“They cannot catch us,” said Wulf; but Masouda pointed to the right, where the mist still hung, and said:
“Yonder I see spears.”
Presently it thinned, and there a league away they saw a great body of mounted soldiers—perhaps there were four hundred.
“Look,” she said; “they have come round during the night, as I feared they would. Now we must cross the path before them or be taken,” and she struck her horse fiercely with a stick she had cut at the stream. Half a mile further on a shout from the great body of men to their right, which was answered by another shout from those behind, told them that they were seen.
“On!” said Masouda. “The race will be close.” So they began to gallop their best.
Two miles were done, but although that behind was far off, the great cloud of dust to their right grew ever nearer till it seemed as though it must reach the mouth of the mountain pass before them. Then Godwin spoke:
“Wulf and Rosamund ride on. Your horses are swift and can outpace them. At the crest of the mountain pass wait a while to breathe the beasts, and see if we come. If not, ride on again, and God be with you.”
“Ay,” said Masouda, “ride and head for the Emesa bridge—it can be seen from far—and there yield yourselves to the officers of Salah-ed-din.”
They hung back, but in a stern voice Godwin repeated:
“Ride, I command you both.”
“For Rosamund’s sake, so be it,” answered Wulf.
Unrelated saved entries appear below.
Lemma rewr_pre_run m d l ld T em im w : stage T em w -> ready m d l ld em im w ->
  exists T' em' im' w' ld',
    rewr_pre m {| ila_map_ := im; expr_map_ := em |} w =
      Ok ((false, {| ila_map_ := im'; expr_map_ := em' |}), w') /\
    pre_post m d l T em im w T' em' im' w' ld'.
Proof using Hsrc Htree.
  intros Hst Hr. pose proof Hr as [Hu Hm Him Hd Hlt Hle Hpart Hinh Hkeys Hv Hfe Hva Hini Hins Hch Hsp Hpar Hun].
  pose proof (Hsrc m l Hu Hm) as Hsm. pose proof (si_vars _ _ Hsm) as Hl.
  pose proof (tree_le _ Htree _ _ Hm) as Hm0.
  (* the variables *)
  assert (Hlp : looping l d T0 T w em ld) by (destruct Hst; by split).
  destruct (dupl_tables l d T0 Hl (si_expr _ _ Hsm) m T w em ld Hlp (stage_src _ _ _ _ _ Hst Hm))
    as (em1 & w1 & T2 & w2 & em2 & ld2 & E1 & E2 & Hlp2 & Ht2 & [X2 Sub2 K2 _ R2]); [lia..|].
  assert (HR : fetch_ ld2 = None /\ valid_ ld2 = None /\ inits_ ld2 = [] /\ instrs_ ld2 = KeyVec.empty /\
    childs_ ld2 = KeyVec.empty /\ is_spec_ ld2 = is_spec_ l /\ l_name ld2 = l_name ld /\ parent_ ld2 = parent_ ld)
    by (rewrite R2; by repeat split).
  clear R2. destruct HR as (B1 & B2 & B3 & B4 & B5 & B6 & B7 & B8).
  pose proof (stage_ext d T em w T2 em2 w2 Hlt Hst X2 (lp_rule _ _ _ _ _ _ _ Hlp2)) as S2.
  pose proof (lp_vars _ _ _ _ _ _ _ Hlp2) as Hv2. pose proof (lp_le _ _ _ _ _ _ _ Hlp2) as Hle2.
  assert (Hkeys2 : forall i, is_Some (em2 !! i) -> is_Some (em !! i) \/
            exists v, T0 !! i = Some v /\ Exprs.host v = Some m).
  { intros i [Hi|(e & He & <-)]%K2; [by left|].
    assert (Hst' : exists st, e ∈ KeyVec.vec_ (tbl st l))
      by (apply elem_of_app in He as [?|?]; [by exists false|by exists true]).
    destruct Hst' as [st Hin]. destruct (si_expr _ _ Hsm _ _ Hin) as [Hh _].
    destruct (si_host _ _ Hsm _ _ Hin) as [Hho|(p & lp & Hp & Hwp & Hinp)].
    - right. by exists e.
    - left. by eapply Hinh. }
  (* the children *)
  destruct (map_childs_run w0 d (KeyVec.vec_ (childs_ l)) im w2 ld2)
    as (ids & im' & w3 & E3 & [Hk3 Hn3 Hi3 Hm3 Hc3 Hf3 Hins3]);
    [by destruct Hlp2|done|done|apply S2| |by apply (tree_NoDup _ Htree _ _ Hm)|].
  { intros c Hc. destruct (tree_child _ Htree _ _ _ Hm Hc) as [Hmc [lc Hlc]].
    pose proof (tree_le _ Htree _ _ Hlc). split; [lia|]. split; [done|]. split; [by eexists|].
    split; [by apply (sg_ilas _ _ _ S2)|]. apply Hun; [by eapply under_step|lia]. }
  set (ld3 := Ila.with_childs ld2 _) in Hi3.
  assert (X3 : ext d T2 w2 T2 w3).
  { split; [done|eapply heap_ok_counter; [apply S2|done]|done|done|]. intros. by rewrite Hins3. }
  pose proof (stage_ext d T2 em2 w2 T2 em2 w3 Hlt S2 X3 (sg_rule _ _ _ S2)) as S3.
  assert (Himsub : im ⊆ im').
  { rewrite Hm3. apply map_union_subseteq_r. apply map_disjoint_spec. intros c a b Ha Hb.
    apply elem_of_list_to_map_2, elem_of_zip_l in Ha.
    destruct (tree_child _ Htree _ _ _ Hm Ha). rewrite Hun in Hb; [done|by eapply under_step|lia]. }
  assert (Hlen : length ids = length (KeyVec.vec_ (childs_ l))) by (symmetry; by eapply Forall2_length).
  assert (Himc : Forall2 (fun c cd => im' !! c = Some cd) (KeyVec.vec_ (childs_ l)) ids).
  { apply Forall2_same_length_lookup_2; [done|]. intros k c cd Hc Hcd. rewrite Hm3.
    apply lookup_union_Some_l. apply elem_of_list_to_map_1.
    - rewrite fst_zip by lia. by apply (tree_NoDup _ Htree _ _ Hm).
    - apply list_elem_of_lookup. exists k. by apply lookup_zip_with_Some; exists c, cd. }
  (* the functions *)
  assert (F3 : fill d em2 T0 T2 w3 ld3) by (destruct S3; split; try done; lia).
  assert (Ht3 : tables_copied em2 l ld3) by (intros st k; specialize (Ht2 st k); by destruct st).
  destruct (fill_run m d l em2 im' T2 w3 ld3 Hsm Hm S3 Hlt F3 Ht3 B1 B2 B3 B4)
    as (fo & ov & ds & js & T4 & w4 & E4 & F4 & X4 & C1 & C2 & C3 & C4).
  { intros p Hp. apply list_elem_of_lookup in Hp as [k Hk].
    destruct (Forall2_lookup_l _ _ _ _ _ Himc Hk) as (cd & _ & ->). by eexists. }
  set (ld4 := Ila.with_instrs _ _) in F4. exists T4, em2, im', w4, ld4.
  pose proof (stage_ext d T2 em2 w3 T4 em2 w4 Hlt S3 X4 (fl_rule _ _ _ _ _ _ F4)) as S4.
  assert (Hchv : KeyVec.vec_ (childs_ ld4) = ids).
  { cbn. rewrite B5. apply (push_all_vec ila_name); [by apply (si_child_names _ _ Hsm)|done]. }
  split.
  - (* the run *) unfold rewr_pre. cbn [ila_map_ expr_map_]. rewrite Him.
    rewrite (ST_bind_run _ _ _ _ _ (ila_run _ _ _ Hd)).
    rewrite (ST_bind_run _ _ _ (Ila.state_num ld) w).
    + unfold assert_. rewrite (lift_bind_run _ _ _ ()) by by rewrite Nat.eqb_refl.
      rewrite (ST_bind_run _ _ _ _ _ E1), (ST_bind_run _ _ _ _ _ E2).
      rewrite (ST_bind_run _ _ _ _ _ (ila_run _ _ _ (stage_src _ _ _ _ _ S2 Hm))).
      rewrite (ST_bind_run _ _ _ _ _ E3). exact E4.
    + destruct (parent_ l) as [p|].
      * destruct Hpar as (_ & pd & lpd & _ & -> & _ & _ & Hpd & Hnum).
        rewrite (ST_bind_run _ _ _ _ _ (ila_run _ _ _ Hpd)). by rewrite <- Hnum.
      * destruct Hpar as (-> & -> & _). done.
  - assert (Xall : ext d T w T4 w4) by (eapply ext_trans; [exact X2|]; by eapply ext_trans).
    split; try done.
    + (* the copy *) split; try done.
      * by apply F4.
      * intros st k. specialize (Ht2 st k). by destruct st.
      * by destruct Hv2.
      * intros p Hp. rewrite Hp in Hpar. destruct Hpar as (Hnm & pd & lpd & Hpi & Hpp & _). cbn.
        rewrite B7, B8. split; [done|]. exists pd. split; [|done]. exact (lookup_weaken _ _ _ _ Hpi Himsub).
      * intros Hp. rewrite Hp in Hpar. destruct Hpar as (Hp' & _ & Hnm). cbn. by rewrite B7, B8.
      * cbn. rewrite (push_all_vec instr_name); [done|by apply (si_instr_names _ _ Hsm)|].
        symmetry. by eapply Forall2_length.
      * by rewrite Hchv.
    + intros x. rewrite Hm3. intros [[cd Hx]|Hx]%lookup_union_is_Some; [right|by left].
      by apply elem_of_list_to_map_2, elem_of_zip_l in Hx.
    + by rewrite Hchv.
    + rewrite Hchv. apply Forall2_same_length_lookup_2; [done|]. intros k c cd Hc Hcd.
      destruct (Forall2_lookup_lr _ _ _ _ _ _ Hk3 Hc Hcd) as (lc & Hlc & Hkid & Hcnt).
      pose proof (ext_counter _ _ _ _ _ X2). pose proof (ext_counter _ _ _ _ _ X4).
      split; [lia|]. exists lc, (kid_rec ld2 d lc).
      assert (Hcin : c ∈ KeyVec.vec_ (childs_ l)) by by eapply list_elem_of_lookup_2.
      apply (kid_ready m d l ld2 em2 im' c cd lc w4 Hsm Hm Hu Ht2 Hv2) with (lpd := ld4);
        try done; try lia.
      * intros i [Hi|(v & Hvi & Hho)]%Hkeys2.
        -- destruct (Hkeys i Hi) as (v & a & ? & ? & ?). exists v, a. auto.
        -- exists v, m. auto.
      * by apply (Forall2_lookup_lr _ _ _ _ _ _ Himc Hc Hcd).
      * exact (lookup_weaken _ _ _ _ Him Himsub).
      * intros m' Hum' Hne'. apply eq_None_not_Some. rewrite Hm3. intros [[x Hx]|Hx]%lookup_union_is_Some.
        -- apply elem_of_list_to_map_2, elem_of_zip_l in Hx.
           pose proof (under_disjoint m l c m' m' Hu Hm Hcin Hx Hum' (under_refl _ _)). congruence.
        -- rewrite Hun in Hx; [by destruct Hx| |].
           ++ eapply under_trans; [by eapply under_step|done].
           ++ intros ->. by apply (under_not_up _ _ _ Hm Hcin).
      * rewrite (ext_ilas _ _ _ _ _ X4); [done|lia|lia].
      * by apply F4.
Qed.

(** *** A subtree *)
Record visited (cs ds : list objid) (T : gmap objid Expr) (em : ExprMap) (im : gmap objid objid) (w : World)
    (T' : gmap objid Expr) (em' : ExprMap) (im' : gmap objid objid) (w' : World) : Prop := {
  vt_stage : stage T' em' w';
  vt_sub : T ⊆ T';
  vt_em : em ⊆ em';
  vt_im : im ⊆ im';
  vt_counter : (counter_ w <= counter_ w')%N;
  vt_ilas k : k ∉ ds -> (k <= counter_ w)%N -> w_ilas w' !! k = w_ilas w !! k;
  vt_instrs i : (i <= counter_ w)%N -> w_instrs w' !! i = w_instrs w !! i;
  vt_keys i : is_Some (em' !! i) -> is_Some (em !! i) \/
    exists v c a, c ∈ cs /\ T0 !! i = Some v /\ Exprs.host v = Some a /\ under W0 c a;
  vt_dom x : is_Some (im' !! x) -> is_Some (im !! x) \/ exists c, c ∈ cs /\ under W0 c x;
  vt_copies c m' : c ∈ cs -> under W0 c m' -> exists d' l ld, im' !! m' = Some d' /\
    (d' ∈ ds \/ (counter_ w < d')%N) /\ (d' <= counter_ w')%N /\ copied em' im' w' m' d' l ld }.

Lemma visited_nil T em im w : stage T em w -> visited [] [] T em im w T em im w.
Proof using Type.
  intros Hs. split; try done; [by left..|]. by intros c m' ?%elem_of_nil.
Qed.
Lemma runs_loop {A} (f : A -> X -> M X) l T w x :
  world_in T w B -> inv T x ->
  (forall a, a ∈ l -> forall T' w' x', evolves B T w T' w' -> inv T' x' -> runs (f a) T' w' x') ->
  runs (foldM f l) T w x.
Proof using Type.
  revert T w x. induction l as [|a l IH]; intros T w x Hw Hx Hf.
  - exists x, w, T. split; [done|]. split; [by apply evolves_refl|done].
  - apply runs_bind; [apply Hf; [by left|by apply evolves_refl|done]|].
    intros T1 w1 x1 G1 I1. apply IH; [by destruct G1|done|].
    intros b Hb T2 w2 x2 G2 I2. apply Hf; [by right|by eapply evolves_trans|done].
Qed.

Lemma field_runs fld set T w x m l :
  world_in T w B -> inv T x -> w_ilas w !! m = Some l ->
  (forall e, fld l = Some e -> expr_ok T e) ->
  (forall T w e d, world_in T w B -> w_ilas w !! m = Some l -> fld l = Some e ->
     expr_ok T d -> equiv_expr e d ->
     exists w', set m (Some d) w = Ok ((), w') /\ evolves B T w T w') ->
  runs (rewrite_field Rewr fld set m) T w x.
Proof using HR.
  intros Hw Hx Hm He Hset. unfold runs, rewrite_field, ila.
  cbv [mbind ST_bind Res_bind]. rewrite Hm. cbn [deref].
  destruct (fld l) as [e|] eqn:Ef.
  - destruct (Rewr_spec T w x e) as (d & x1 & w1 & T1 & -> & G & Hd & Heq & I1);
      [by destruct Hw|by apply He|done|].
    pose proof (grows_evolves B _ _ _ _ Hw G) as G'.
    destruct (Hset T1 w1 e d) as (w2 & -> & G2); [by destruct G'| |done..|].
    { by rewrite (grows_ilas _ _ _ _ G). }
    exists x1, w2, T1. split; [done|]. split; [by eapply evolves_trans|done].
  - exists x, w, T. split; [done|]. split; [by apply evolves_refl|done].
Qed.

Lemma equiv_is_bool e d : equiv_expr e d -> Exprs.is_bool e = true -> Exprs.is_bool d = true.
Proof using Type. unfold Exprs.is_bool. by intros [-> _]. Qed.

Lemma valid_runs T w x m l : world_in T w B -> inv T x -> w_ilas w !! m = Some l ->
  runs (rewrite_field Rewr valid_ Ila.ForceSetValid m) T w x.
Proof using HR.
  intros Hw Hx Hm. pose proof (in_ilas _ _ _ Hw m l Hm) as Hl.
  eapply field_runs; [done..|intros e He; by destruct (in_valid _ _ _ _ _ Hl e He)|].
  intros T1 w1 e d Hw1 Hm1 Hv Hd Heq. pose proof (in_ilas _ _ _ Hw1 m l Hm1) as Hl1.
  destruct (in_valid _ _ _ _ _ Hl1 e Hv) as [_ Hb].
  destruct (put_ila_evolves B T1 w1 m l (Ila.with_valid l (Some d)) Hw1 Hm1) as (w2 & E & G & _).
  - exists (Some d), (fetch_ l). split; [by destruct l|]. rewrite Hv. by split; [constructor|].
  - destruct Hl1. split; cbn; try done. intros ? [= <-]. split; [done|by eapply equiv_is_bool].
  - exists w2. split; [|done]. unfold Ila.ForceSetValid, notnull.
    rewrite (lift_bind_run _ _ _ d) by done. unfold assert_.
    rewrite (lift_bind_run _ _ _ tt) by (by rewrite (equiv_is_bool _ _ Heq Hb)).
    unfold Ila.update_ila, ila. cbv [mbind ST_bind Res_bind]. by rewrite Hm1.
Qed.

Lemma fetch_runs T w x m l : world_in T w B -> inv T x -> w_ilas w !! m = Some l ->
  runs (rewrite_field Rewr fetch_ Ila.ForceSetFetch m) T w x.
Proof using HR.
  intros Hw Hx Hm. pose proof (in_ilas _ _ _ Hw m l Hm) as Hl.
  eapply field_runs; [done..|intros e He; by destruct (in_fetch _ _ _ _ _ Hl e He)|].
  intros T1 w1 e d Hw1 Hm1 Hv Hd Heq. pose proof (in_ilas _ _ _ Hw1 m l Hm1) as Hl1.
  destruct (in_fetch _ _ _ _ _ Hl1 e Hv) as [_ Hb].
  assert (Hb' : Exprs.is_bv d 0 = true) by (unfold Exprs.is_bv in *; by rewrite (proj1 Heq)).
  destruct (put_ila_evolves B T1 w1 m l (Ila.with_fetch l (Some d)) Hw1 Hm1) as (w2 & E & G & _).
  - exists (valid_ l), (Some d). split; [by destruct l|]. rewrite Hv. by split; [|constructor].
  - destruct Hl1. split; cbn; try done. by intros ? [= <-].
  - exists w2. split; [|done]. unfold Ila.ForceSetFetch, notnull.
    rewrite (lift_bind_run _ _ _ d) by done. unfold assert_.
    rewrite (lift_bind_run _ _ _ tt) by (by rewrite Hb').
    unfold Ila.update_ila, ila. cbv [mbind ST_bind Res_bind]. by rewrite Hm1.
Qed.
Lemma or_decode_run T w acc g i : acc_is T w acc g -> in_tree i ->
  exists acc' w' T', or_decode i acc w = Ok (acc', w') /\ acc_is T' w' acc' (fun ρ => g ρ || fires ρ i).
Proof using Hilas.
  intros [Hg Ga Sa Va Ea] (d & l & Hu & Hl & Hi & [Hv _] & x & e & Hx & Hh & He & [Gd Sd Vd])%in_tree_ok.
  destruct (valid_run T w l Hg Hv) as (v & w1 & T1 & E1 & G1 & S1 & Gv & Sv & Vv & Hiff).
  destruct (makes_And V T1 w1 v e (fun ρ => truth ρ v) (fun ρ => truth ρ e))
    as (c & w2 & T2 & E2 & G2 & Gc & Sc & Vc & Ec); try done.
  { apply (grows_ok _ _ _ _ S1). } { by eapply start_good. } { intros y [?|?]; eauto. }
  { intros. apply truth_eval; [done|apply Gv|done]. } { intros. apply truth_eval; [done|apply Gd|done]. }
  destruct (makes_Or V T2 w2 acc c g (fun ρ => truth ρ v && truth ρ e))
    as (o & w3 & T3 & E3 & G3 & Go & So & Vo & Eo); try done.
  { apply (grows_ok _ _ _ _ G2). }
  { exact (good_grows _ _ _ _ _ G2 (good_grows _ _ _ _ _ G1 Ga)). } { intros y [?|?]; eauto. }
  exists o, w3, T3. split.
  - unfold or_decode. rewrite (ST_bind_run _ _ _ _ _ (instr_run _ _ _ (instr_start _ _ _ _ Hg Hx))).
    unfold notnull. rewrite (lift_bind_run (not_null (i_host x)) _ _ d) by by rewrite Hh.
    rewrite (ST_bind_run _ _ _ _ _ (ila_run _ _ _ (ila_start _ _ _ _ Hg Hl))).
    rewrite (ST_bind_run _ _ _ _ _ E1), (lift_bind_run (deref (decode_ x)) _ _ e) by by rewrite He.
    by rewrite (ST_bind_run _ _ _ _ _ E2).
  - split; [eapply grows_trans; [exact Hg|]; eapply grows_trans; [exact G1|]; by eapply grows_trans|done..|].
    intros ρ Hρ. rewrite Eo by done. do 2 f_equal. f_equal. unfold fires.
    rewrite Hx; cbn. rewrite Hh; cbn. rewrite Hl; cbn. rewrite He; cbn. f_equal.
    apply eq_true_iff_eq. by rewrite cond_iff, truth_holds, Hiff.
Qed.

Lemma or_decodes_run is_ : forall T w acc g, acc_is T w acc g -> (forall i, i ∈ is_ -> in_tree i) ->
  exists acc' w' T', foldM or_decode is_ acc w = Ok (acc', w') /\
    acc_is T' w' acc' (fun ρ => g ρ || existsb (fires ρ) is_).
Proof using Hilas.
  induction is_ as [|i is_ IH]; intros T w acc g Ha Hin.
  - exists acc, w, T. split; [done|]. destruct Ha. split; try done. intros ρ Hρ. cbn.
    rewrite orb_false_r. auto.
  - destruct (or_decode_run T w acc g i Ha) as (a1 & w1 & T1 & E1 & A1); [apply Hin; by left|].
    destruct (IH T1 w1 a1 _ A1) as (a2 & w2 & T2 & E2 & A2); [intros; apply Hin; by right|].
    exists a2, w2, T2. cbn [foldM]. rewrite (ST_bind_run _ _ _ _ _ E1). split; [exact E2|].
    destruct A2. split; try done. intros ρ Hρ. cbn. rewrite orb_assoc. auto.
Qed.
(** *** The interface of the unroller *)
Lemma hier_mono vs ins : hier_ok -> absknob.GetInstrTree top w0 = Ok (ins, w0) ->
  (forall i, i ∈ ins <-> tree_instr i) -> (forall v, v ∈ vs <-> tree_state v) -> mono_ok vs ins.
Proof using Type.
  intros Hk Ei Hi Hv. split; [apply Hk..|done| |].
  - apply Forall_forall. intros i Hin%Hi. split.
    + by apply (ho_at Hk).
    + intros x d. by apply (ho_dec Hk).
    + intros x v Hx Hv'%Hv. by apply (ho_upd Hk i).
  - intros v Hin%Hv. by apply (ho_var Hk).
Qed.

Lemma good_ok T w e : stage T w -> good W T e -> ok_expr W e.
Proof using Type.
  intros Hst []. split; [|done]. exists T. eapply heap_registered; [apply (grows_ok _ _ _ _ Hst)|done].
Qed.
Then he called to Smoke and Flame, and they stretched themselves out upon the sand and passed thence swifter than swallows. Soon Godwin and Masouda, toiling behind, saw them enter the mouth of the pass.
“Good,” she said. “Except those of their own breed, there are no horses in Syria that can catch those two. They will come to Emesa, have no fear.”
“Who was the man who brought them to us?” asked Godwin, as they galloped side by side, their eyes fixed upon the ever-nearing cloud of dust, in which the spear points sparkled.
“My father’s brother—my uncle, as I called him,” she answered. “He is a sheik of the desert, who owns the ancient breed that cannot be bought for gold.”
“Then you are not of the Assassins, Masouda?”
“No; I may tell you, now that the end seems near. My father was an Arab, my mother a noble Frank, a French woman, whom he found starving in the desert after a fight, and took to his tent and made his wife. The Assassins fell upon us and killed him and her, and captured me as a child of twelve. Afterwards, when I grew older, being beautiful in those days, I was taken to the harem of Sinan, and, although in secret I had been bred up a Christian by my mother, they swore me of his accursed faith. Now you will understand why I hate him so sorely who murdered my father and my mother, and made me what I am; why I hold myself so vile also. Yes, I have been forced to serve as his spy or be killed, who, although he believed me his faithful slave, desired first to be avenged upon him.”